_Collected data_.

(** What the round trip needs of a dict, for every tag it is built under. *)
Definition RT (v : PyVal) : Prop :=
  forall t, normal v = true -> is_dict v = true ->
    snd (setBulkInternal repr (new_element t) v) = None
    /\ tag (built repr t v) = t
    /\ getBulkInternal (built repr t v) = canon v.

Definition RTs (v : PyVal) : Prop :=
  match v with
  | PList members => Forall RT members
  | _ => RT v
  end.

(** A member of a run is a string or a normal dict; either way its element
    carries the key as tag and reads back as the member in canonical
    order. *)
Definition member_ok (m : PyVal) : bool := is_str m || (is_dict m && normal m).

Definition member_element (k : string) (m : PyVal) : Element :=
  match m with
  | PStr s => leaf k s
  | _ => built repr k m
  end.

End RoundTripNotions.

(** A normal value, or a list of members in order. *)
Definition settled (v : PyVal) : bool :=
  match v with
  | PList members => forallb member_ok members
  | _ => normal v
  end.

(** Induction on a Python value, its members included. *)
Section PyVal_nested_induction.
Variable P : PyVal -> Prop.
Hypothesis HStr : forall s, P (PStr s).
Hypothesis HInt : forall z, P (PInt z).
Hypothesis HBool : forall b, P (PBool b).
Hypothesis HNone : P PNone.
Hypothesis HDict : forall items, Forall (fun kv => P (snd kv)) items -> P (PDict items).
Hypothesis HList : forall members, Forall P members -> P (PList members).

Fixpoint PyVal_nested_ind (v : PyVal) : P v :=
  match v with
  | PStr s => HStr s
  | PInt z => HInt z
  | PBool b => HBool b
  | PNone => HNone
  | PDict items =>
      HDict items
        ((fix go (l : list (string * PyVal)) : Forall (fun kv => P (snd kv)) l :=
            match l with
            | [] => Forall_nil _
            | kv :: l' => Forall_cons kv (PyVal_nested_ind (snd kv)) (go l')
            end) items)
  | PList members =>
      HList members
        ((fix go (l : list PyVal) : Forall P l :=
            match l with
            | [] => Forall_nil _
            | m :: l' => Forall_cons m (PyVal_nested_ind m) (go l')
            end) members)
  end.
End PyVal_nested_induction.

(** **** Materials in the document

    Documents of the configuration keep their [materials] element right
    below the root. [flat] says so: no element tagged [materials] lies
    deeper than the children of the root. *)
Fixpoint mentions (t : string) (e : Element) : bool :=
  match e with
  | mkElement tg _ _ cs =>
      String.eqb tg t
      || (fix any (l : list Element) : bool :=
            match l with
            | [] => false
            | c :: l' => mentions t c || any l'
            end) cs
  end.

Definition clean (e : Element) : bool := negb (mentions "materials" e).

Definition flat (root : Element) : bool :=
  forallb (fun c => forallb clean (children c)) (children root).

(** The [material] children of an element, and of the [materials]
    elements below the root. *)
Definition mat_kids (c : Element) : nat :=
  List.length (filter (fun d => String.eqb (tag d) "material") (children c)).

Definition materials_in (e : Element) : nat :=
  if String.eqb (tag e) "materials" then mat_kids e else 0.

Definition top_count (root : Element) : nat :=
  list_sum (map materials_in (children root)).

(** The number of materials [getMaterials] lists. *)
Definition count_materials (self : CoreDB) : nat :=
  List.length (findall (_xmlTree self) material_path).

(** Resources in the expected shape: a flat document template, and entity
    templates without a [materials] element. *)
Definition resources_fit (R : Resources) : bool :=
  flat (XML_PATH R)
  && clean (CELL_ZONE_PATH R) && clean (BOUNDARY_CONDITION_PATH R)
  && clean (FORCE_MONITOR_PATH R) && clean (POINT_MONITOR_PATH R)
  && clean (SURFACE_MONITOR_PATH R) && clean (VOLUME_MONITOR_PATH R).

(** The calls that work on entities and typed values, as opposed to the
    wholesale replacement of a subtree or of the document. *)
Definition entity_call (c : Call) : bool :=
  match c with
  | SetBulk _ _ | Load _ => false
  | _ => true
  end.

Definition entity_action (a : Action) : bool :=
  match a with
  | Do c => entity_call c
  | With body => forallb entity_call body
  end.

(** The sum of [f] over the nodes at the positions [ps]. *)
Definition weight (f : Element -> nat) (root : Element) (ps : list position) : nat :=
  list_sum (map (fun p => match get root p with
                          | Some e => f e
                          | None => 0
                          end) ps).

(** [iterdescendants] on the children from index [i] on. *)
Fixpoint walk (i : nat) (l : list Element) : list position :=
  match l with
  | [] => []
  | c :: l' => ([i] :: map (cons i) (iterdescendants c)) ++ walk (S i) l'
  end.

Section Element_nested_induction.
Variable P : Element -> Prop.
Hypothesis HElement : forall t a x cs, Forall P cs -> P (mkElement t a x cs).

Fixpoint Element_nested_ind (e : Element) : P e :=
  match e with
  | mkElement t a x cs =>
      HElement t a x cs
        ((fix go (l : list Element) : Forall P l :=
            match l with
            | [] => Forall_nil _
            | c :: l' => Forall_cons c (Element_nested_ind c) (go l')
            end) cs)
  end.
End Element_nested_induction.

_Your assignment_. Every entry above should be transcribed exactly and in full.

_Problem solution_.
(** What the round trip needs of a dict, for every tag it is built under. *)
Definition RT (v : PyVal) : Prop :=
  forall t, normal v = true -> is_dict v = true ->
    snd (setBulkInternal repr (new_element t) v) = None
    /\ tag (built repr t v) = t
    /\ getBulkInternal (built repr t v) = canon v.

Definition RTs (v : PyVal) : Prop :=
  match v with
  | PList members => Forall RT members
  | _ => RT v
  end.

(** A member of a run is a string or a normal dict; either way its element
    carries the key as tag and reads back as the member in canonical
    order. *)
Definition member_ok (m : PyVal) : bool := is_str m || (is_dict m && normal m).

Definition member_element (k : string) (m : PyVal) : Element :=
  match m with
  | PStr s => leaf k s
  | _ => built repr k m
  end.

End RoundTripNotions.

(** A normal value, or a list of members in order. *)
Definition settled (v : PyVal) : bool :=
  match v with
  | PList members => forallb member_ok members
  | _ => normal v
  end.

(** Induction on a Python value, its members included. *)
Section PyVal_nested_induction.
Variable P : PyVal -> Prop.
Hypothesis HStr : forall s, P (PStr s).
Hypothesis HInt : forall z, P (PInt z).
Hypothesis HBool : forall b, P (PBool b).
Hypothesis HNone : P PNone.
Hypothesis HDict : forall items, Forall (fun kv => P (snd kv)) items -> P (PDict items).
Hypothesis HList : forall members, Forall P members -> P (PList members).

Fixpoint PyVal_nested_ind (v : PyVal) : P v :=
  match v with
  | PStr s => HStr s
  | PInt z => HInt z
  | PBool b => HBool b
  | PNone => HNone
  | PDict items =>
      HDict items
        ((fix go (l : list (string * PyVal)) : Forall (fun kv => P (snd kv)) l :=
            match l with
            | [] => Forall_nil _
            | kv :: l' => Forall_cons kv (PyVal_nested_ind (snd kv)) (go l')
            end) items)
  | PList members =>
      HList members
        ((fix go (l : list PyVal) : Forall P l :=
            match l with
            | [] => Forall_nil _
            | m :: l' => Forall_cons m (PyVal_nested_ind m) (go l')
            end) members)
  end.
End PyVal_nested_induction.

(** **** Materials in the document

    Documents of the configuration keep their [materials] element right
    below the root. [flat] says so: no element tagged [materials] lies
    deeper than the children of the root. *)
Fixpoint mentions (t : string) (e : Element) : bool :=
  match e with
  | mkElement tg _ _ cs =>
      String.eqb tg t
      || (fix any (l : list Element) : bool :=
            match l with
            | [] => false
            | c :: l' => mentions t c || any l'
            end) cs
  end.

Definition clean (e : Element) : bool := negb (mentions "materials" e).

Definition flat (root : Element) : bool :=
  forallb (fun c => forallb clean (children c)) (children root).

(** The [material] children of an element, and of the [materials]
    elements below the root. *)
Definition mat_kids (c : Element) : nat :=
  List.length (filter (fun d => String.eqb (tag d) "material") (children c)).

Definition materials_in (e : Element) : nat :=
  if String.eqb (tag e) "materials" then mat_kids e else 0.

Definition top_count (root : Element) : nat :=
  list_sum (map materials_in (children root)).

(** The number of materials [getMaterials] lists. *)
Definition count_materials (self : CoreDB) : nat :=
  List.length (findall (_xmlTree self) material_path).

(** Resources in the expected shape: a flat document template, and entity
    templates without a [materials] element. *)
Definition resources_fit (R : Resources) : bool :=
  flat (XML_PATH R)
  && clean (CELL_ZONE_PATH R) && clean (BOUNDARY_CONDITION_PATH R)
  && clean (FORCE_MONITOR_PATH R) && clean (POINT_MONITOR_PATH R)
  && clean (SURFACE_MONITOR_PATH R) && clean (VOLUME_MONITOR_PATH R).

(** The calls that work on entities and typed values, as opposed to the
    wholesale replacement of a subtree or of the document. *)
Definition entity_call (c : Call) : bool :=
  match c with
  | SetBulk _ _ | Load _ => false
  | _ => true
  end.

Definition entity_action (a : Action) : bool :=
  match a with
  | Do c => entity_call c
  | With body => forallb entity_call body
  end.

(** The sum of [f] over the nodes at the positions [ps]. *)
Definition weight (f : Element -> nat) (root : Element) (ps : list position) : nat :=
  list_sum (map (fun p => match get root p with
                          | Some e => f e
                          | None => 0
                          end) ps).

(** [iterdescendants] on the children from index [i] on. *)
Fixpoint walk (i : nat) (l : list Element) : list position :=
  match l with
  | [] => []
  | c :: l' => ([i] :: map (cons i) (iterdescendants c)) ++ walk (S i) l'
  end.

Section Element_nested_induction.
Variable P : Element -> Prop.
Hypothesis HElement : forall t a x cs, Forall P cs -> P (mkElement t a x cs).

Fixpoint Element_nested_ind (e : Element) : P e :=
  match e with
  | mkElement t a x cs =>
      HElement t a x cs
        ((fix go (l : list Element) : Forall P l :=
            match l with
            | [] => Forall_nil _
            | c :: l' => Forall_cons c (Element_nested_ind c) (go l')
            end) cs)
  end.
End Element_nested_induction.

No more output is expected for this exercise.